What you need to do -
Return every line of the listing below, unchanged, from its first line to the line holding "Record payload_fits (m", that line included.

Task input -
(* ===== verification/Selection.v ===== *)
(** Compatibility and selection over a compiled graph ([compiler/graph.py]:
    [evaluate_compatibility], [select_artifacts]): what is selected, what is
    skipped and what is refused. *)
From S2P Require Import Prelude PyText Domain SemVer Protocol Graph GraphSpec.

(** * Compatibility *)

(** The conditions under which a payload may be installed on a target. *)
Record payload_fits (m : MarketplaceArtifact) (t : CompatibilityTarget) : Prop := {
  pf_aart : allows (ia_requires_aart (ma_artifact m)) (ct_aart_version t) = true;
  pf_available : ma_lifecycle m = AVAILABLE;
  pf_profile : ct_profile t ∈ cs_profiles (ia_compatibility (ma_artifact m));
  pf_platform : ct_platform t ∈ cs_platforms (ia_compatibility (ma_artifact m));
  pf_scope : ct_scope t ∈ is_scopes (ia_install (ma_artifact m));
  pf_mode : ct_mode t ∈ is_modes (ia_install (ma_artifact m));
  pf_effects e : e ∈ is_effects (ia_install (ma_artifact m)) → e ∈ ct_effects t
}.

(** The conditions under which its setup may run. *)
Definition setup_fits (m : MarketplaceArtifact) (t : CompatibilityTarget) : Prop :=
  ∀ setup, ia_setup (ma_artifact m) = Some setup →
    ct_platform t ∈ ix_platforms setup ∧
    ∀ c, c ∈ ix_capabilities setup → c ∈ ct_setup_capabilities t.

Definition fits (m : MarketplaceArtifact) (t : CompatibilityTarget) : Prop :=
  payload_fits m t ∧ (ct_require_setup t = true → setup_fits m t).

Lemma filter_negb_nil {A} (p : A → bool) l :
  List.filter (λ x, negb (p x)) l = [] ↔ ∀ x, x ∈ l → p x = true.
Proof.
  induction l as [|x l IH]; simpl; [by split; [intros _ ? ?%elem_of_nil|]|].
  setoid_rewrite elem_of_cons. destruct (p x) eqn:E; simpl; [rewrite IH; naive_solver|].
  split; [done|]. intros Hall. specialize (Hall x (or_introl eq_refl)). congruence.
Qed.

Section compatibility.
Context `{UnicodeData}.

Lemma payload_reasons_nil m t : payload_reasons m t = [] ↔ payload_fits m t.
Proof.
  unfold payload_reasons, unsupported.
  rewrite !app_nil_iff, !if_none_nil, !mem_true, map_nil_iff, filter_negb_nil.
  assert ((if bool_decide (ma_lifecycle m = REMOVED)
           then [MkReason "artifact-removed" "artifact was removed from its source"] else []) = []
          ↔ ma_lifecycle m = AVAILABLE) as ->.
  { by case_bool_decide; destruct (ma_lifecycle m). }
  setoid_rewrite mem_true. split; [intros; by constructor; naive_solver|]. by intros [].
Qed.
(* ===== verification/SecurityPolicy.v ===== *)
(** Bundle aggregation and the installation policy ([security/aggregation.py],
    [security/policy.py]): what a summary says of the evidence it is built
    from, when it can be built, and the action the policy takes on it. *)
From S2P Require Import Prelude PyText Regex Domain Json Protocol CompilerModel Security.
From Stdlib Require Import Ascii.

(** * Trust and risk scores *)

Inductive AttestationTrust : Type := UNVERIFIED | LOCAL | REGISTRY_REVIEWED | COMPANY_REVIEWED.
#[export] Instance attestation_trust_eq_dec : EqDecision AttestationTrust.
Proof. solve_decision. Defined.

Definition TRUST_RANK (t : AttestationTrust) : Z :=
  match t with UNVERIFIED => 0 | LOCAL => 1 | REGISTRY_REVIEWED => 2 | COMPANY_REVIEWED => 3 end.

Definition RISK_SCORE : list (InstallationRisk * Z) :=
  [(R_LOW, 1); (R_MEDIUM, 2); (R_HIGH, 3); (R_CRITICAL, 4)]%Z.

(** [{score: risk for risk, score in _RISK_SCORE.items()}[score]] *)
Definition risk_by_score (score : Z) : py InstallationRisk :=
  match dget score (dict_of (map (λ kv, (kv.2, kv.1)) RISK_SCORE)) with
  | Some risk => Ret risk
  | None => Raise (KeyError (str_Z score))
  end.
(* ===== verification/Redaction.v ===== *)
(** The redactor ([redaction.py]): the five substitutions over code points,
    what they leave behind, and that they are not idempotent.

    The patterns are run as Python's backtracking engine runs them: a pattern
    lists the lengths it can match at a position in the order it tries them,
    and a substitution takes the first. *)
From S2P Require Import Prelude PyText.
From Stdlib Require Import Ascii.

(** * Patterns *)

(** The code points of a string. *)
Notation text := (list string).

Inductive pat : Type :=
  | PEps
  | PChar (p : string → bool)
  | PStar (p : string → bool)          (** [[...]*], greedy *)
  | PLazy (p : string → bool)          (** [[...]*?] *)
  | PSeq (a b : pat)
  | PAlt (a b : pat).

(** The length of the longest prefix of characters satisfying [p]. *)
Fixpoint run_length (p : string → bool) (s : text) : nat :=
  match s with
  | [] => 0
  | c :: s => if p c then S (run_length p s) else 0
  end.

(** The lengths [a] matches at the start of [s], in the order tried. *)
Fixpoint match_lengths (a : pat) (s : text) : list nat :=
  match a with
  | PEps => [0]
  | PChar p => match s with c :: _ => if p c then [1] else [] | [] => [] end
  | PStar p => reverse (seq 0 (S (run_length p s)))
  | PLazy p => seq 0 (S (run_length p s))
  | PSeq a b => match_lengths a s ≫= λ i, map (Nat.add i) (match_lengths b (drop i s))
  | PAlt a b => match_lengths a s ++ match_lengths b s
  end.

(** The first match of [prefix] followed by [body]: the two lengths. *)
Definition first_match (prefix body : pat) (s : text) : option (nat * nat) :=
  head (match_lengths prefix s ≫= λ i, map (λ j, (i, j)) (match_lengths body (drop i s))).

(** [re.sub] with the replacement [\g<prefix>] followed by [repl]: [k] code
    points of the last match are still to be skipped.  No pattern here matches
    the empty string. *)
Fixpoint sub (prefix body : pat) (repl : text) (k : nat) (s : text) : text :=
  match s with
  | [] => []
  | c :: s' =>
      match k with
      | S k => sub prefix body repl k s'
      | O =>
          match first_match prefix body s with
          | Some (i, j) => take i s ++ repl ++ sub prefix body repl (pred (i + j)) s'
          | None => c :: sub prefix body repl 0 s'
          end
      end
  end.

(** [pattern.search(s)] finds a match. *)
Fixpoint search (a : pat) (s : text) : bool :=
  negb (bool_decide (match_lengths a s = [])) ||
  match s with [] => false | _ :: s => search a s end.

(** ** Classes and literals *)

Definition cls (p : ascii → bool) (cp : string) : bool :=
  match cp with String c EmptyString => p c | _ => false end.

(** Case is ignored as [re.IGNORECASE] does it on [str] patterns: the ASCII
    letters, and the four other code points that fold to one of them. *)
Definition fold_case (cp : string) : string :=
  match cp with
  | String c EmptyString => String (lower_ascii c) ""
  | String a (String b EmptyString) =>
      if (code a =? 196)%N && ((code b =? 176)%N || (code b =? 177)%N) then "i"
      else if (code a =? 197)%N && (code b =? 191)%N then "s" else cp
  | String a (String b (String c EmptyString)) =>
      if (code a =? 226)%N && (code b =? 132)%N && (code c =? 170)%N then "k" else cp
  | _ => cp
  end.
Definition icls (p : ascii → bool) (cp : string) : bool := cls p (fold_case cp).

Fixpoint literal (s : string) : pat :=
  match s with
  | EmptyString => PEps
  | String c s => PSeq (PChar (cls (is_char c))) (literal s)
  end.
Fixpoint iliteral (s : string) : pat :=
  match s with
  | EmptyString => PEps
  | String c s => PSeq (PChar (icls (is_char c))) (iliteral s)
  end.
Definition PPlus (p : string → bool) : pat := PSeq (PChar p) (PStar p).
(** [[...]{n,}] *)
Fixpoint at_least (n : nat) (p : string → bool) : pat :=
  match n with O => PStar p | S n => PSeq (PChar p) (at_least n p) end.
Definition POpt (a : pat) : pat := PAlt a PEps.
Fixpoint PAny (l : list pat) : pat :=
  match l with
  | [] => PChar (λ _, false)
  | [a] => a
  | a :: l => PAlt a (PAny l)
  end.

Definition one_of (chars : string) (c : ascii) : bool := has_char c chars.
(* ===== verification/Marketplace.v ===== *)
(** The runtime catalog ([marketplace/model.py], [marketplace/catalog.py]):
    its values with the checks of their constructors, the resolution of a
    query to one item, search, listing and the catalog's projections. *)
From S2P Require Import Prelude PyText Regex Domain SemVer Json Protocol CompilerModel Graph Redaction.
From Stdlib Require Import Ascii.

Definition MARKETPLACE_INVALID := MkCode "marketplace-invalid".
Definition ARTIFACT_AMBIGUOUS := MkCode "artifact-ambiguous".
Definition ARTIFACT_NOT_FOUND := MkCode "artifact-not-found".
Definition SOURCE_UNAVAILABLE := MkCode "source-unavailable".
Definition SOURCE_NOT_SYNCHRONIZED := MkCode "source-not-synchronized".

(** * Values *)

Inductive SourceKind : Type := REGISTRY_GIT | SOURCE_GIT | SOURCE_LOCAL.
Definition source_kind_value (k : SourceKind) : string :=
  match k with
  | REGISTRY_GIT => "registry-git" | SOURCE_GIT => "source-git" | SOURCE_LOCAL => "source-local"
  end.
Inductive HealthStatus : Type :=
  | MISSING | HEALTHY | STALE | NOT_SYNCHRONIZED | CHECK_UNAVAILABLE | DEGRADED.
Definition health_value (h : HealthStatus) : string :=
  match h with
  | MISSING => "missing" | HEALTHY => "healthy" | STALE => "stale"
  | NOT_SYNCHRONIZED => "not-synchronized" | CHECK_UNAVAILABLE => "could-not-check"
  | DEGRADED => "degraded"
  end.
Inductive TrustClass : Type :=
  | UNVERIFIED | TRUST_LOCAL | DIRECT_SOURCE | REGISTRY_REVIEWED | COMPANY_REVIEWED.
Definition trust_value (t : TrustClass) : string :=
  match t with
  | UNVERIFIED => "unverified" | TRUST_LOCAL => "local" | DIRECT_SOURCE => "direct-source"
  | REGISTRY_REVIEWED => "registry-reviewed" | COMPANY_REVIEWED => "company-reviewed"
  end.

#[export] Instance source_kind_eq_dec : EqDecision SourceKind.
Proof. solve_decision. Defined.
#[export] Instance health_eq_dec : EqDecision HealthStatus.
Proof. solve_decision. Defined.
#[export] Instance trust_eq_dec : EqDecision TrustClass.
Proof. solve_decision. Defined.

(** [_ARTIFACT_KINDS]: every kind but collections. *)
Definition ARTIFACT_KINDS : list ArtifactKind := [Skill; Guideline; Mcp; Hook; Memory].

Record MarketplaceSourceView := MkView {
  vw_alias : SourceAlias;
  vw_kind : SourceKind;
  vw_source_id : option SourceId;
  vw_origin : string;
  vw_resolved_revision : option string;
  vw_snapshot_digest : option ObjectDigest;
  vw_health : HealthStatus;
  vw_age_seconds : option Z;
  vw_display_order : Z;
  vw_is_default : bool;
  vw_diagnostics : list Diagnostic
}.
#[export] Instance view_eq_dec : EqDecision MarketplaceSourceView.
Proof. solve_decision. Defined.

(** The checks and the normalisation of [MarketplaceSourceView.__post_init__]. *)
Definition marketplace_source_view (v : MarketplaceSourceView) : py MarketplaceSourceView :=
  let has_current := bool_decide (is_Some (vw_source_id v)) && bool_decide (is_Some (vw_resolved_revision v))
                     && bool_decide (is_Some (vw_snapshot_digest v)) in
  let has_no_current := bool_decide (vw_source_id v = None) && bool_decide (vw_resolved_revision v = None)
                        && bool_decide (vw_snapshot_digest v = None) in
  _ ← raise_if (negb (fullmatch slug_re (alias_value (vw_alias v))) || not_one_line (vw_origin v)
        || match vw_source_id v with
           | Some i => negb (fullmatch slug_re (source_id_value i)) | None => false end
        || (vw_display_order v <? 0)%Z
        || match vw_age_seconds v with Some n => (n <? 0)%Z | None => false end
        || negb (has_current || has_no_current)
        || (bool_decide (vw_health v = MISSING) && has_current)
        || (mem (vw_health v) [HEALTHY; STALE; NOT_SYNCHRONIZED] && has_no_current)
        || negb (Bool.eqb has_current (bool_decide (is_Some (vw_age_seconds v))))
        || match vw_snapshot_digest v with Some d => negb (valid_digest d) | None => false end)
        "marketplace source view is invalid";
  Ret (MkView (vw_alias v) (vw_kind v) (vw_source_id v) (vw_origin v) (vw_resolved_revision v)
         (vw_snapshot_digest v) (vw_health v) (vw_age_seconds v) (vw_display_order v)
         (vw_is_default v) (sort_diagnostics (vw_diagnostics v))).
(** [MarketplaceSourceView.rank] *)
Definition view_rank (v : MarketplaceSourceView) : Z * Z * string :=
  (if vw_is_default v then 0 else 1, vw_display_order v, alias_value (vw_alias v))%Z.

Record TrustDecision := MkTrust {
  td_kind : TrustClass;
  td_evidence_digest : ObjectDigest;
  td_reasons : list string
}.
(** [TrustDecision(...)] *)
Definition trust_decision (kind : TrustClass) (evidence_digest : ObjectDigest)
    (reasons : list string) : py TrustDecision :=
  _ ← raise_if (negb (valid_digest evidence_digest) || bool_decide (reasons = [])
                || existsb not_one_line reasons) "marketplace trust decision is invalid";
  Ret (MkTrust kind evidence_digest (sorted_set id reasons)).

Record MarketplaceItem := MkMarketItem {
  mi_artifact : MarketplaceArtifact;
  mi_source : MarketplaceSourceView;
  mi_trust : TrustDecision
}.
(** [MarketplaceItem(...)] *)
Definition marketplace_item (artifact : MarketplaceArtifact) (source : MarketplaceSourceView)
    (trust : TrustDecision) : py MarketplaceItem :=
  _ ← raise_if (negb (bool_decide (ma_source_alias artifact = vw_alias source))
                || negb (bool_decide (vw_source_id source = Some (ma_source_id artifact))))
        "marketplace item source identity is inconsistent";
  Ret (MkMarketItem artifact source trust).
(** [MarketplaceItem.coordinate] *)
Definition mi_coordinate (i : MarketplaceItem) : ArtifactCoordinate := ma_coordinate (mi_artifact i).
Definition mi_index (i : MarketplaceItem) : IndexArtifact := ma_artifact (mi_artifact i).
Definition mi_key (i : MarketplaceItem) : akey := ma_key (mi_artifact i).

Definition item_key (i : MarketplaceItem) : Z * Z * string * string * string * string :=
  let r := view_rank (mi_source i) in
  let c := mi_coordinate i in
  (r.1.1, r.1.2, r.2, kind_value (id_kind (co_artifact c)), id_name (co_artifact c),
   or_empty (co_version c)).

Record MarketplaceCatalog := MkCatalog {
  ct_sources : list MarketplaceSourceView;
  ct_items : list MarketplaceItem;
  ct_collections : list MarketplaceCollection;
  ct_diagnostics : list Diagnostic
}.
(** [MarketplaceCatalog(...)] *)
Definition marketplace_catalog (sources0 : list MarketplaceSourceView)
    (items0 : list MarketplaceItem) (collections0 : list MarketplaceCollection)
    (diagnostics : list Diagnostic) : py MarketplaceCatalog :=
  let sources := sorted view_rank sources0 in
  _ ← raise_if (has_dups (map vw_alias sources)) "marketplace catalog source aliases must be unique";
  let by_alias := dict_of (map (λ v, (vw_alias v, v)) sources) in
  let items := sorted item_key items0 in
  _ ← raise_if (has_dups (map mi_key items)
        || existsb (λ i, negb (bool_decide (dget (vw_alias (mi_source i)) by_alias = Some (mi_source i))))
             items)
        "marketplace catalog items must be qualified and source-bound";
  let collections := sorted (λ c, collection_key (mc_coordinate c)) collections0 in
  let item_coordinates := map mi_coordinate items in
  _ ← raise_if (has_dups (map mc_coordinate collections)
        || existsb (λ c, negb (mem (cc_source (mc_coordinate c)) (dkeys by_alias))) collections
        || existsb (λ m, negb (mem m item_coordinates)) (collections ≫= mc_members))
        "marketplace catalog collections must be source-bound";
  Ret (MkCatalog sources items collections (sort_diagnostics diagnostics)).

Record ArtifactQuery := MkQuery {
  aq_identity : ArtifactIdentity;
  aq_source : option SourceAlias;
  aq_version : option string
}.
Record MarketplaceQuery := MkMarketQuery {
  mq_text : string;
  mq_kinds : list ArtifactKind;
  mq_sources : list SourceAlias;
  mq_include_removed : bool
}.

Section catalog.
Context `{UnicodeData}.

(** [ArtifactQuery(...)] *)
Definition artifact_query (identity : ArtifactIdentity) (source : option SourceAlias)
    (version : option string) : py ArtifactQuery :=
  _ ← raise_if (negb (mem (id_kind identity) ARTIFACT_KINDS)
        || negb (fullmatch slug_re (id_name identity))
        || match source with Some a => negb (fullmatch slug_re (alias_value a)) | None => false end
        || match version with Some v => is_err (parse_semver v None) | None => false end)
        "marketplace artifact query is invalid";
  Ret (MkQuery identity source version).

(** [MarketplaceQuery(...)] *)
Definition marketplace_query (text : string) (kinds : list ArtifactKind)
    (sources : list SourceAlias) (include_removed : bool) : py MarketplaceQuery :=
  _ ← raise_if ((512 <? str_len text)%nat || existsb (λ k, negb (mem k ARTIFACT_KINDS)) kinds
                || existsb (λ a, negb (fullmatch slug_re (alias_value a))) sources)
        "marketplace search query is invalid";
  Ret (MkMarketQuery text (sorted_set kind_value kinds) (sorted_set alias_value sources)
         include_removed).

(** * Resolution *)

(** [_error] *)
Definition market_error (code : DiagnosticCode) (message : string) (alias : option SourceAlias)
    (remediation : list string) (details : list (string * string)) : Diagnostic :=
  diagnostic code ERROR (redact_text message) (source_location <$> alias) remediation details.

Definition resolution_failure (catalog : MarketplaceCatalog) (query : ArtifactQuery)
    (offline : bool) : Diagnostic :=
  let name := identity_str (aq_identity query) in
  let scope := match aq_source query with
               | None => ct_sources catalog
               | Some a => List.filter (λ v, bool_decide (vw_alias v = a)) (ct_sources catalog)
               end in
  match scope with
  | [] =>
      let message := match aq_source query with
        | None => "no source is configured to resolve " +:+ name +:+ " from"
        | Some a => "source " +:+ alias_value a +:+ " is not configured, so " +:+ name
                    +:+ " cannot be resolved"
        end in
      let alias := match aq_source query with None => "<alias>" | Some a => alias_value a end in
      market_error SOURCE_UNAVAILABLE message None
        ["aart source add --alias " +:+ alias +:+ " --kind registry-git --location <url>";
         "aart marketplace uninstall, if you are removing what this source installed"] []
  | first :: _ =>
      if forallb (λ v, bool_decide (vw_snapshot_digest v = None)) scope then
        let aliases := join ", " (map (λ v, alias_value (vw_alias v)) scope) in
        let sync := "aart source sync --alias " +:+ alias_value (vw_alias first) in
        if offline then
          market_error SOURCE_NOT_SYNCHRONIZED
            ("nothing is cached for " +:+ aliases +:+ ", and --offline forbids fetching it") None
            ["re-run without --offline"; sync +:+ ", while connected"] []
        else
          market_error SOURCE_NOT_SYNCHRONIZED
            ("no snapshot has been synchronized from " +:+ aliases) None [sync] []
      else
        let qualification := match aq_source query with
          | None => "" | Some a => " in source " +:+ alias_value a end in
        let listing := "aart marketplace list" +:+ match aq_source query with
          | None => "" | Some a => " --source " +:+ alias_value a end in
        market_error ARTIFACT_NOT_FOUND
          ("artifact " +:+ name +:+ qualification +:+ " was not found") None [listing] []
  end.

(** The items a query can mean. *)
Definition query_matches (query : ArtifactQuery) (item : MarketplaceItem) : bool :=
  bool_decide (ma_lifecycle (mi_artifact item) = AVAILABLE)
  && bool_decide (co_artifact (mi_coordinate item) = aq_identity query)
  && match aq_source query with
     | None => true | Some a => bool_decide (co_source (mi_coordinate item) = a) end
  && match aq_version query with
     | None => true | Some v => bool_decide (co_version (mi_coordinate item) = Some v) end.

Definition resolve_artifact (catalog : MarketplaceCatalog) (query : ArtifactQuery)
    (offline : bool) : Result MarketplaceItem :=
  match List.filter (query_matches query) (ct_items catalog) with
  | [] => Err [resolution_failure catalog query offline]
  | [item] => Ok item
  | matches =>
      let coordinates := sorted id (map (λ i, coordinate_str (mi_coordinate i)) matches) in
      Err [market_error ARTIFACT_AMBIGUOUS
             ("artifact " +:+ identity_str (aq_identity query) +:+ " is ambiguous; valid coordinates: "
              +:+ join ", " coordinates) None [] [("coordinates", join "," coordinates)]]
  end.

(** * Search and listing *)

(** [MarketplaceQuery()] *)
Definition default_query : MarketplaceQuery := MkMarketQuery "" [] [] false.

Definition search_haystack (item : MarketplaceItem) : string :=
  casefold (join (String newline "")
    ([coordinate_str (mi_coordinate item); id_name (ia_identity (mi_index item));
      ia_summary (mi_index item); alias_value (vw_alias (mi_source item));
      match vw_source_id (mi_source item) with None => "" | Some i => source_id_value i end]
     ++ ia_collections (mi_index item))).

Definition search_marketplace (catalog : MarketplaceCatalog) (query0 : option MarketplaceQuery) :
    list MarketplaceItem :=
  let query := default default_query query0 in
  let needle := strip (casefold (mq_text query)) in
  List.filter (λ item,
    (mq_include_removed query || negb (bool_decide (ma_lifecycle (mi_artifact item) = REMOVED)))
    && (bool_decide (mq_kinds query = []) || mem (id_kind (ia_identity (mi_index item))) (mq_kinds query))
    && (bool_decide (mq_sources query = []) || mem (vw_alias (mi_source item)) (mq_sources query))
    && (str_empty needle || contains needle (search_haystack item))) (ct_items catalog).

Definition list_marketplace (catalog : MarketplaceCatalog) (include_removed : bool) :
    list MarketplaceItem :=
  List.filter (λ item, include_removed
                       || bool_decide (ma_lifecycle (mi_artifact item) = AVAILABLE)) (ct_items catalog).
End catalog.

Solution -
(* ===== verification/Selection.v ===== *)
(** Compatibility and selection over a compiled graph ([compiler/graph.py]:
    [evaluate_compatibility], [select_artifacts]): what is selected, what is
    skipped and what is refused. *)
From S2P Require Import Prelude PyText Domain SemVer Protocol Graph GraphSpec.

(** * Compatibility *)

(** The conditions under which a payload may be installed on a target. *)
Record payload_fits (m : MarketplaceArtifact) (t : CompatibilityTarget) : Prop := {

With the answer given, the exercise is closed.